Exercise: Once you find the line with "ship_length : Z;" in the entries below, return exactly every line from it through the line with "cells ← lookupZ board r; lookupZ cells c.".

****

(** * AgentArmada: the board model and the targeting engine

    A shallow embedding of [src/utils/boardUtils.ts] and of the class
    [BattleshipAI] of [src/utils/aiUtils.ts], followed by the properties
    of the specification that were checked against them.

    Conventions of the embedding.
    - A JavaScript [number] that holds a row, a column, a length or a
      counter is a [Z]; every value the code computes with is an integer.
    - An array is a [list]; [arr[i]] is [lookupZ arr i], which is [None]
      where JavaScript yields [undefined].  A function whose source
      dereferences such an [undefined] (a [TypeError]) returns [None].
    - A mutated object is passed in and returned.
    - A call of [Math.random()] is a [Rand]: a rational number of [0,1). *)

From stdpp Require Import base option list gmap sets sorting.
From Stdlib Require Import ZArith Lia.

Open Scope Z_scope.

(** ** Shared helpers *)

(** [arr[i]]: [undefined] for a negative index or one past the end. *)
Definition lookupZ {A} (l : list A) (i : Z) : option A :=
  if decide (0 ≤ i) then l !! Z.to_nat i else None.

(** A draw of [Math.random()]: the rational
    [(rnum mod (rden + 1)) / (rden + 1)], which ranges over the rationals
    of [0,1) as [rnum] and [rden] range over [nat]. *)
Record Rand := mkRand { rnum : nat; rden : nat }.

Definition rand_num (r : Rand) : Z := Z.of_nat (rnum r `mod` S (rden r))%nat.
Definition rand_den (r : Rand) : Z := Z.of_nat (S (rden r)).

(** [Math.random() < 0.5] *)
Definition rand_lt_half (r : Rand) : bool := bool_decide (2 * rand_num r < rand_den r).

(** [Math.floor(Math.random() * n)] for an integer [n >= 0] *)
Definition rand_floor_mul (r : Rand) (n : Z) : Z := (rand_num r * n) `div` rand_den r.

(** ** src/types.ts *)

Inductive CellState := empty | ship | hit | miss | sunk.

#[global] Instance CellState_eq_dec : EqDecision CellState.
Proof. solve_decision. Defined.

Record Cell := mkCell { state : CellState; shipId : option Z }.

Abbreviation Board := (list (list Cell)).

(** The fields [id], [length], [hits], [sunk] and [placed] of the
    interface, under names that do not clash with the rest. *)
Record Ship := mkShip {
  ship_id : Z;
  ship_length : Z;
  ship_hits : Z;
  ship_sunk : bool;
  ship_placed : option bool
}.

Record Coord := mkCoord { row : Z; col : Z }.

#[global] Instance Coord_eq_dec : EqDecision Coord.
Proof. solve_decision. Defined.

(** The result of a shot: ['hit' | 'miss' | 'sunk']. *)
Inductive ShotResult := Hit | Miss | Sunk.

#[global] Instance ShotResult_eq_dec : EqDecision ShotResult.
Proof. solve_decision. Defined.

(** ** src/utils/boardUtils.ts *)

Definition BOARD_SIZE : Z := 10.
Definition SHIP_LENGTHS : list Z := [5; 4; 3; 3; 2].

Definition createEmptyBoard : Board :=
  replicate (Z.to_nat BOARD_SIZE) (replicate (Z.to_nat BOARD_SIZE) (mkCell empty None)).

Definition createShips : list Ship :=
  imap (λ index length, mkShip (Z.of_nat index) length 0 false (Some false)) SHIP_LENGTHS.

(** [board[row][col]]; [None] where the source would dereference
    [undefined]. *)
Definition getCell (board : Board) (r c : Z) : option Cell :=
  cells ← lookupZ board r; lookupZ cells c.

(** [board[row][col] = cell].  Inside the row it replaces the element.
    Outside it JavaScript would grow the row or add a property to it; no
    caller does that, and the embedding stops there with [None]. *)
Definition setCell (board : Board) (r c : Z) (cell : Cell) : option Board :=
  _ ← getCell board r c;
  Some (alter (λ cells, <[Z.to_nat c := cell]> cells) (Z.to_nat r) board).

(** [board[row][col].state = st]: the cell object is updated in place and
    keeps its [shipId]. *)
Definition setState (st : CellState) (cell : Cell) : Cell := mkCell st (shipId cell).

Definition setCellState (board : Board) (r c : Z) (st : CellState) : option Board :=
  cell ← getCell board r c; setCell board r c (setState st cell).

(** [for (let i = 0; i < length; i++) if (cellAt(i).state !== 'empty') return false]
    followed by [return true]; [fuel] is the number of iterations left. *)
Fixpoint allEmptyFrom (cellAt : Z → option Cell) (i : Z) (fuel : nat) : option bool :=
  match fuel with
  | O => Some true
  | S fuel' =>
      cell ← cellAt i;
      if decide (state cell ≠ empty) then Some false
      else allEmptyFrom cellAt (i + 1) fuel'
  end.

Definition canPlaceShip (board : Board) (r c length : Z) (horizontal : bool) : option bool :=
  if horizontal then
    if decide (c + length > BOARD_SIZE) then Some false
    else allEmptyFrom (λ i, getCell board r (c + i)) 0 (Z.to_nat length)
  else
    if decide (r + length > BOARD_SIZE) then Some false
    else allEmptyFrom (λ i, getCell board (r + i) c) 0 (Z.to_nat length).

****

Expected answer:
  ship_length : Z;
  ship_hits : Z;
  ship_sunk : bool;
  ship_placed : option bool
}.

Record Coord := mkCoord { row : Z; col : Z }.

#[global] Instance Coord_eq_dec : EqDecision Coord.
Proof. solve_decision. Defined.

(** The result of a shot: ['hit' | 'miss' | 'sunk']. *)
Inductive ShotResult := Hit | Miss | Sunk.

#[global] Instance ShotResult_eq_dec : EqDecision ShotResult.
Proof. solve_decision. Defined.

(** ** src/utils/boardUtils.ts *)

Definition BOARD_SIZE : Z := 10.
Definition SHIP_LENGTHS : list Z := [5; 4; 3; 3; 2].

Definition createEmptyBoard : Board :=
  replicate (Z.to_nat BOARD_SIZE) (replicate (Z.to_nat BOARD_SIZE) (mkCell empty None)).

Definition createShips : list Ship :=
  imap (λ index length, mkShip (Z.of_nat index) length 0 false (Some false)) SHIP_LENGTHS.

(** [board[row][col]]; [None] where the source would dereference
    [undefined]. *)
Definition getCell (board : Board) (r c : Z) : option Cell :=
  cells ← lookupZ board r; lookupZ cells c.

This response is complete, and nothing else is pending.